- Directed by: Richard Linklater
- Screenplay by: Richard Linklater; Jonathan Marc Sherman;
- Based on: Merrily We Roll Along by Stephen Sondheim; George Furth; ; Merrily We Roll Along by George S. Kaufman; Moss Hart; ;
- Produced by: Jason Blum; Richard Linklater; Jonathan Marc Sherman; Mike Blizzard; Jenni Wieland;
- Starring: Paul Mescal; Ben Platt; Beanie Feldstein; Mallory Bechtel;
- Edited by: Sandra Adair
- Music by: Stephen Sondheim
- Production companies: Blumhouse Productions; Detour Filmproduction;
- Distributed by: Universal Pictures
- Country: United States
- Language: English

= Merrily We Roll Along (film) =

Upcoming film by Richard Linklater

Merrily We Roll Along is an American epic musical film co-written and directed by Richard Linklater, based on the 1981 musical by Stephen Sondheim and George Furth, which is in turn adapted from the 1934 play by George S. Kaufman and Moss Hart. Jason Blum serves as a producer under his Blumhouse Productions banner.

Starring Paul Mescal, Ben Platt, and Beanie Feldstein, the production began principal photography in 2019, although an unknown amount was reshot in 2021 following the casting of Paul Mescal, and it is unclear how much of the footage from 2019 will be used.

==Premise==
Talented Broadway composer Franklin Shepard abandons his friends and career to become a Hollywood producer, told over the course of two decades in reverse chronological order.

==Cast==
- Paul Mescal as Franklin Shepard
- Ben Platt as Charley Kringas
- Beanie Feldstein as Mary Flynn
- Mallory Bechtel as Beth Spencer
- Hannah Cruz as Gussie Carnegie
- Lin-Manuel Miranda

==Production==
On August 29, 2019, Blumhouse Productions acquired the rights to make a Merrily We Roll Along film, with Richard Linklater directing the film and producing along with Ginger Sledge, Jason Blum, and Jonathan Marc Sherman. Production on the film was announced to commence every few years to reflect the characters age over 20 years, similar to how Boyhood (also written and directed by Linklater) was shot over 12 years. The film is based on the latest version of Furth's book, which was adapted by Linklater and Sherman into the film's screenplay.

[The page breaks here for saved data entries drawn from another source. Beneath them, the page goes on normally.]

(* ===== verification/QuotaFacts.v ===== *)
(** * What the write quota promises

    Theorems on [Quota]: which budgets a write pays from and what a refusal costs, the
    isolation of the reserve and of every peer's own bucket, the bounds of the tables, and
    what one instant can cost a node. *)

From Stdlib Require Import ZArith NArith Lia.
From stdpp Require Import base list strings gmap.
From S2P Require Import Prelude RustStd Json Precedence Quota.

Open Scope string_scope.
Open Scope list_scope.
Open Scope persist_scope.

(** ** The abstract specification of a charge *)

Definition spec_of (b : QuotaBudget) : BudgetSpec :=
  match b with
  | Peer => peer_spec | UntrackedTail => tail_spec | Node => node_spec
  | Reserved => reserved_spec | CohortSync => sync_spec
  end.

Definition bucket_of (st : QuotaState) (key : string) (b : QuotaBudget) : option PeerBucket :=
  match b with
  | Peer => buckets st !! key
  | UntrackedTail => Some (tail st) | Node => Some (node st)
  | Reserved => Some (reserved st) | CohortSync => Some (sync st)
  end.

(** The budgets a write is charged against, in the order they are asked. *)
Definition payers (st : QuotaState) (key : string) (class : WriteAdmissionClass) : list QuotaBudget :=
  match class with
  | ReservedClass => [Reserved]
  | CohortSyncClass => [Node; CohortSync]
  | LocalAuthorship => [Node]
  | GenesisClaim => [Node; UntrackedTail]
  | Ordinary => [Node; if tracks st key then Peer else UntrackedTail]
  end.

Definition ready (st : QuotaState) (key : string) (now : Z) (b : QuotaBudget) : option PeerBucket :=
  refill (spec_of b) now <$> bucket_of st key b.

Definition first_refusal (st : QuotaState) (key : string) (cost : WriteCost) (now : Z)
    (bs : list QuotaBudget) : option PeerQuotaRefused :=
  head (omap (fun b => ready st key now b ≫= refusal (spec_of b) b cost) bs).

Lemma tracks_lookup st key : tracks st key = match buckets st !! key with Some _ => true | None => false end.
Proof. unfold tracks. destruct (buckets st !! key); [by apply bool_decide_eq_true_2|]. by apply bool_decide_eq_false_2; intros [??]. Qed.

Ltac step_charge :=
  unfold charge_locked; repeat (rewrite decide_True by done || rewrite decide_False by done); simpl.

(** Split every refusal and lookup a charge asks for. *)
Ltac charge_cases :=
  repeat match goal with
  | |- context [match refusal ?s ?b ?c ?x with _ => _ end] => destruct (refusal s b c x) eqn:?
  | |- context [match ?m !! ?k with _ => _ end] => destruct (m !! k) eqn:?
  end.

Lemma charge_locked_verdict st key class cost now :
  snd (charge_locked st key class cost now) =
  match first_refusal st key cost now (payers st key class) with
  | Some r => inl r | None => inr tt
  end.
Proof.
  unfold first_refusal; destruct class; step_charge; rewrite ?tracks_lookup;
    charge_cases; unfold ready; simpl; simplify_option_eq; try done;
    rewrite ?Heqo, ?Heqo0, ?Heqo1 in *; simpl; simplify_option_eq; done.
Qed.

Lemma charge_locked_refused st key class cost now r b :
  snd (charge_locked st key class cost now) = inl r ->
  let st' := fst (charge_locked st key class cost now) in
  (bucket_of st' key b = bucket_of st key b \/ bucket_of st' key b = ready st key now b)
  /\ (forall k, k <> key -> buckets st' !! k = buckets st !! k) /\ slot_denials st' = slot_denials st.
Proof.
  destruct class; step_charge; charge_cases; simpl; intros Hr; try discriminate Hr;
    (split; [destruct b; unfold ready; simpl; auto; simplify_map_eq; auto
            | split; [intros; by simplify_map_eq | done]]).
Qed.

(** What an admitted write leaves: each budget it pays from one write poorer, every other
    budget as it was, and at first contact a bucket of its own. *)
Definition paid (st st' : QuotaState) (key : string) (class : WriteAdmissionClass)
    (cost : WriteCost) (now : Z) : Prop :=
  (forall b, b ∈ payers st key class -> bucket_of st' key b = spend cost <$> ready st key now b) /\
  (forall b, b ∉ payers st key class -> b <> Peer -> bucket_of st' key b = bucket_of st key b) /\
  (class <> Ordinary -> buckets st' = buckets st /\ slot_denials st' = slot_denials st) /\
  (class = Ordinary ->
    (forall k, k <> key -> buckets st' !! k = buckets st !! k
       \/ exists x, buckets st !! k = Some x /\ buckets st' !! k = None
          /\ is_full peer_spec (refill peer_spec now x) = true) /\
    (tracks st key = false ->
       (buckets st' !! key = Some (spend cost (full peer_spec now)) /\ slot_denials st' = slot_denials st)
       \/ (buckets st' !! key = None /\ slot_denials st' = slot_denials st + 1)%N)) /\
  (class = Ordinary -> tracks st key = true -> slot_denials st' = slot_denials st).

Lemma prune_lookup now m k :
  prune now m !! k = m !! k \/ exists x, m !! k = Some x /\ prune now m !! k = None
    /\ is_full peer_spec (refill peer_spec now x) = true.
Proof.
  unfold prune. destruct (m !! k) as [x|] eqn:E.
  - destruct (is_full peer_spec (refill peer_spec now x)) eqn:F.
    + right. exists x. split_and!; [done| |done]. apply map_lookup_filter_None. right.
      intros y Hy. simpl. rewrite E in Hy. injection Hy as <-. by rewrite F.
    + left. by apply map_lookup_filter_Some.
  - left. apply map_lookup_filter_None. by left.
Qed.

Lemma give_bucket_frame key cost now st :
  let st' := give_bucket key cost now st in
  node st' = node st /\ tail st' = tail st /\ reserved st' = reserved st /\ sync st' = sync st
  /\ cohort_affinities st' = cohort_affinities st /\ refused_keys st' = refused_keys st
  /\ refusals_by_budget st' = refusals_by_budget st.
Proof. unfold give_bucket. simpl. by case_if. Qed.
Record ReverseQuorumInputs := mk_ReverseQuorumInputs {
  action : ActionRef;
  objections : list Attestation;
  dismissals : list Attestation;
  ballots : list Attestation;
  roster : list string;
  duty_holders : list string;
  in_policy : option ReverseQuorumPolicy;
  now : instant;
}.

(** ** Ballots *)

(** [envelope_str(row, key) == Some(v)]. *)
Definition field_is (r : Attestation) (key v : string) : bool :=
  match envelope_str r key with Some x => x =s v | None => false end.

Definition mem (k : string) (l : list string) : bool := existsb (fun x => x =s k) l.

Definition is_ballot_on (r : Attestation) (act : ActionRef) (objection : Attestation)
    (now : instant) : bool :=
  (field_is r "dimension" DIMENSION_UPHELD || field_is r "dimension" DIMENSION_OVERRULED)
  && field_is r field.BALLOT_ON (attestation_id objection)
  && field_is r field.OBJECTS_TO (action_id act)
  && Z.leb (action_asserted_at act) (asserted_at r)
  && Z.leb (asserted_at r) now.

Definition uphold_rank (b : Attestation) : N :=
  if field_is b "dimension" DIMENSION_UPHELD then 1 else 0.

(** The comparator's [Less]: instant, then the upholding side last, then the id. *)
Definition ballot_lt (a b : Attestation) : bool :=
  if negb (Z.eqb (asserted_at a) (asserted_at b)) then Z.ltb (asserted_at a) (asserted_at b)
  else if negb (N.eqb (uphold_rank a) (uphold_rank b)) then N.ltb (uphold_rank a) (uphold_rank b)
  else attestation_id a <s attestation_id b.

Definition governing_ballots (candidates : list Attestation) (eligible : list string)
    (not_after : option instant) : gmap string Attestation :=
  let rows :=
    List.filter (fun b => match not_after with Some t => Z.leb (asserted_at b) t | None => true end)
      (List.filter (fun b => mem (attesting_key_id b) eligible) candidates) in
  insert_last attesting_key_id (sort_by ballot_lt rows).

(** The values of the map; every reader of them counts or sorts. *)
Definition map_values (m : gmap string Attestation) : list Attestation := (map_to_list m).*2.

Definition tally (governing : gmap string Attestation) : N * N :=
  fold_left (fun acc b =>
      let '(uphold, overrule) := acc in
      if field_is b "dimension" DIMENSION_UPHELD then (uphold + 1, overrule)%N
      else if field_is b "dimension" DIMENSION_OVERRULED then (uphold, overrule + 1)%N
      else acc)
    (map_values governing) (0, 0)%N.

(** ** Escalation of one objection *)

Definition escalate_objection (act : ActionRef) (objection : Attestation)
    (ballots : list Attestation) (roster duty_holders : list string)
    (policy : ReverseQuorumPolicy) (now : instant) : ObjectionEscalation :=
  let deadline := steward_deadline policy (action_asserted_at act) in
  let actor := actor_key_id act in
  let objector := attesting_key_id objection in
  let seated_duty :=
    List.filter (fun k => (k <>s actor) && (k <>s objector)) duty_holders in
  let seated_roster := List.filter (fun k => k <>s actor) roster in
  let relevant := List.filter (fun b => is_ballot_on b act objection now) ballots in
  let ruling_required := steward_ruling_threshold policy (len seated_duty) in
  let ruling := governing_ballots relevant seated_duty deadline in
  let '(ruled_uphold, ruled_overrule) := tally ruling in
  let deadline_passed := match deadline with Some d => Z.leb d now | None => false end in
  let steward :=
    if N.leb ruling_required ruled_uphold then StewardUpheld
    else if N.leb ruling_required ruled_overrule then Overruled
    else if negb deadline_passed then Awaiting
    else if N.eqb (len seated_duty) 0 then NoDutyHolders
    else Silent in
  let pool := governing_ballots relevant seated_roster None in
  let '(uphold_ballots, overrule_ballots) := tally pool in
  let respondents := len (map_values pool) in
  let required := escalated_dismissal_required policy respondents in
  let counted_ballot_ids := sort_strings (map attestation_id (map_values pool)) in
  let outcome :=
    if negb (escalates steward) then NotEscalated
    else if N.leb required uphold_ballots then Upheld
    else if N.leb required overrule_ballots then Dismissed
    else Unresolved in
  mk_ObjectionEscalation (attestation_id objection) steward outcome (len seated_duty)
    ruling_required respondents required uphold_ballots overrule_ballots counted_ballot_ids.
Lemma shape_ok_ahead ros pr ahead p :
  shape_refusal ros pr ahead p = None ->
  (one_open_per_proposer p = true -> by_proposer ahead = false) /\
  (one_open_per_target p = true -> on_target ahead = false).
Proof.
  unfold shape_refusal. destruct (negb _); [done|]. cbn zeta.
  destruct (match p_kind pr with PAdd => _ | PEvict => _ end); [done|].
  destruct (one_open_per_proposer p), (one_open_per_target p), (by_proposer ahead), (on_target ahead);
    done.
Qed.

(** Decisions opened by the loop avoid the key of everything open before them. *)
Lemma decide_sorted_opened {K} (key : Proposal -> K) ros now p (Q : Prop)
    (Hahead : forall open pr, Q -> shape_refusal ros pr (ahead_of open pr) p = None ->
                forall q, In q open -> key q <> key pr) :
  forall l open out,
  Q -> decide_sorted ros now p open l = Some out ->
  NoDup (map key open) -> NoDup (map key (open ++ opened out)).
Proof.
  induction l as [|[pr a] l IH]; intros open out HQ Hd Hnd; simpl in Hd.
  { injection Hd as <-. unfold opened. simpl. by rewrite app_nil_r. }
  bind_inv Hd. bind_inv Hd. injection Hd as <-.
  destruct (is_open x) eqn:Eo; unfold opened; simpl; rewrite Eo; [|by eapply IH].
  simpl. fold (opened x0). rewrite (cons_middle pr open (opened x0)), app_assoc. eapply IH; eauto. rewrite map_app. apply NoDup_app. split_and!; [done| |].
  - intros k Hk Hk'. apply list_elem_of_singleton in Hk'. subst k.
    apply list_elem_of_fmap in Hk as (q & Hq & Hin). apply list_elem_of_In in Hin.
    apply (tp_decide_open_shape _ _ _ _ _ _ _ E) in Eo. by eapply (Hahead open pr HQ Eo q).
  - apply NoDup_singleton.
Qed.

Lemma ahead_by_proposer open pr q :
  by_proposer (ahead_of open pr) = false -> In q open -> proposer q <> proposer pr.
Proof.
  simpl. rewrite existsb_false. intros Ha Hq E. specialize (Ha q Hq).
  by rewrite E, String.eqb_refl in Ha.
Qed.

Blake Jenner, who collaborated with Linklater in Everybody Wants Some!!, was initially cast alongside Feldstein and Platt, but exited the film in late 2019 (after having filmed the "Our Time" sequence) following allegations of domestic abuse made by his ex-wife Melissa Benoist. Actor Paul Mescal took over the role of Franklin Shepard, and footage was reshot between late 2021 and early 2022. Principal photography and the casting of supporting roles were suspended between August and November 2023, due to the WGA and SAG-AFTRA strikes. Mallory Bechtel was cast as Beth in February 2024. Isabela Merced also auditioned for the role. In February 2025, Hannah Cruz joined the cast as Gussie Carnegie. In October, Jason Blum revealed Universal Pictures' involvement, stating that production would go on until around 2040 and Linklater said that three sequences had been shot. In March 2026, Linklater updated: "Story-wise, I'm about a third of the way through, time-wise I'm a quarter of the way through."